DATASET EXCERPTS —
========

Lemma deleted_docs_run w r n body items marks :
  send (Db.deleted_docs_request url) (conn w) = (Ok r, n) →
  status_code r = 200 →
  json r = Ok (VDict body) →
  dict_get body (AStr "results") = Some (VList items) →
  Forall2 feed_entry items marks →
  ∃ acc,
    Db.deleted_docs url w
      = (Ok (VDict acc), exchanged w (Db.deleted_docs_request url) (Ok r) n) ∧
    ∀ k, dict_get acc k = grouped (revs_of k marks).
Proof.
  intros Hs H200 Hj Hres Hall.
  destruct (collect_all_grouped items marks [] (λ _, []) Hall)
    as (acc & Hrun & Hacc); [done|].
  exists acc. split; [|done].
  unfold Db.deleted_docs.
  rewrite (io_bind_Ok _ _ _ _ _ (session_request_eq _ _ _ _ Hs)).
  rewrite H200. cbn [Z.eqb Pos.eqb negb].
  unfold io_bind, lift, io_ret. rewrite Hj.
  cbn [getitem as_key mbind result_bind]. rewrite Hres.
  cbn [py_iter]. by rewrite Hrun.
Qed.

Lemma purge_sent data w :
  sent (Db.purge url data w).2
    = sent w ++ [Request POST (url +:+ "/_purge") [] (Some data)].
Proof.
  unfold Db.purge, Db.session_post, io_bind, session_request, lift.
  destruct (send _ (conn w)) as [[r|e] n]; unfold sent; cbn [snd];
    by rewrite exchanges_exchanged, fmap_app.
Qed.

End purge_more.

(** X22: on a listing that reads well, [purge_all] sends two requests: the
    listing, and a POST to [/_purge] whose body maps every identifier with
    a tombstone to all its revisions in the order of the feed, and names no
    document that is not deleted. *)
Theorem purge_all_posts_the_grouped_revisions `{B : Builtins} {T : Transport}
    url w r n body items marks :
  send (Db.deleted_docs_request url) (conn w) = (Ok r, n) →
  status_code r = 200 →
  json r = Ok (VDict body) →
  dict_get body (AStr "results") = Some (VList items) →
  Forall2 feed_entry items marks →
  ∃ acc,
    sent (Db.purge_all url w).2
      = sent w ++ [Db.deleted_docs_request url;
                   Request POST (url +:+ "/_purge") [] (Some (VDict acc))] ∧
    ∀ k, dict_get acc k = grouped (revs_of k marks).
Proof.
  intros Hs H200 Hj Hres Hall.
  destruct (deleted_docs_run url w r n body items marks Hs H200 Hj Hres Hall)
    as (acc & Hrun & Hacc).
  exists acc. split; [|done].
  unfold Db.purge_all. rewrite (io_bind_Ok _ _ _ _ _ Hrun), purge_sent.
  unfold sent. by rewrite exchanges_exchanged, fmap_app, <- app_assoc.
Qed.

Lemma purge_all_posts_the_grouped_revisions_witness :
  ∃ acc,
    sent (Db.purge_all (T := Script.transport) Conflict.url Tombs.world0).2
      = [Db.deleted_docs_request Conflict.url;
         Request POST (Conflict.url +:+ "/_purge") [] (Some (VDict acc))] ∧
    dict_get acc (AStr "a") = Some (VList [VStr "2"; VStr "4"]) ∧
    dict_get acc (AStr "c") = None.
Proof.
  destruct (purge_all_posts_the_grouped_revisions (T := Script.transport)
    Conflict.url Tombs.world0 Tombs.feed []
    [(AStr "results", VList Tombs.items)] Tombs.items Tombs.marks)
    as (acc & Hrun & Hacc).
  - reflexivity.
  - reflexivity.
  - reflexivity.
  - reflexivity.
  - repeat first
      [ apply List.Forall2_nil
      | apply List.Forall2_cons ].
    + by eapply entry_tombstone.
    + by eapply entry_live.
    + by eapply entry_tombstone.
    + by apply entry_without_doc.
  - exists acc. split; [exact Hrun|].
    split; [exact (Hacc (AStr "a"))|exact (Hacc (AStr "c"))].
Defined.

========

REQUIRED ACTION — Return the lines of the listing above exactly as they appear, starting with the first and stopping after the line that holds "Db.deleted_docs url w".

EXPECTED OUTPUT —
Lemma deleted_docs_run w r n body items marks :
  send (Db.deleted_docs_request url) (conn w) = (Ok r, n) →
  status_code r = 200 →
  json r = Ok (VDict body) →
  dict_get body (AStr "results") = Some (VList items) →
  Forall2 feed_entry items marks →
  ∃ acc,
    Db.deleted_docs url w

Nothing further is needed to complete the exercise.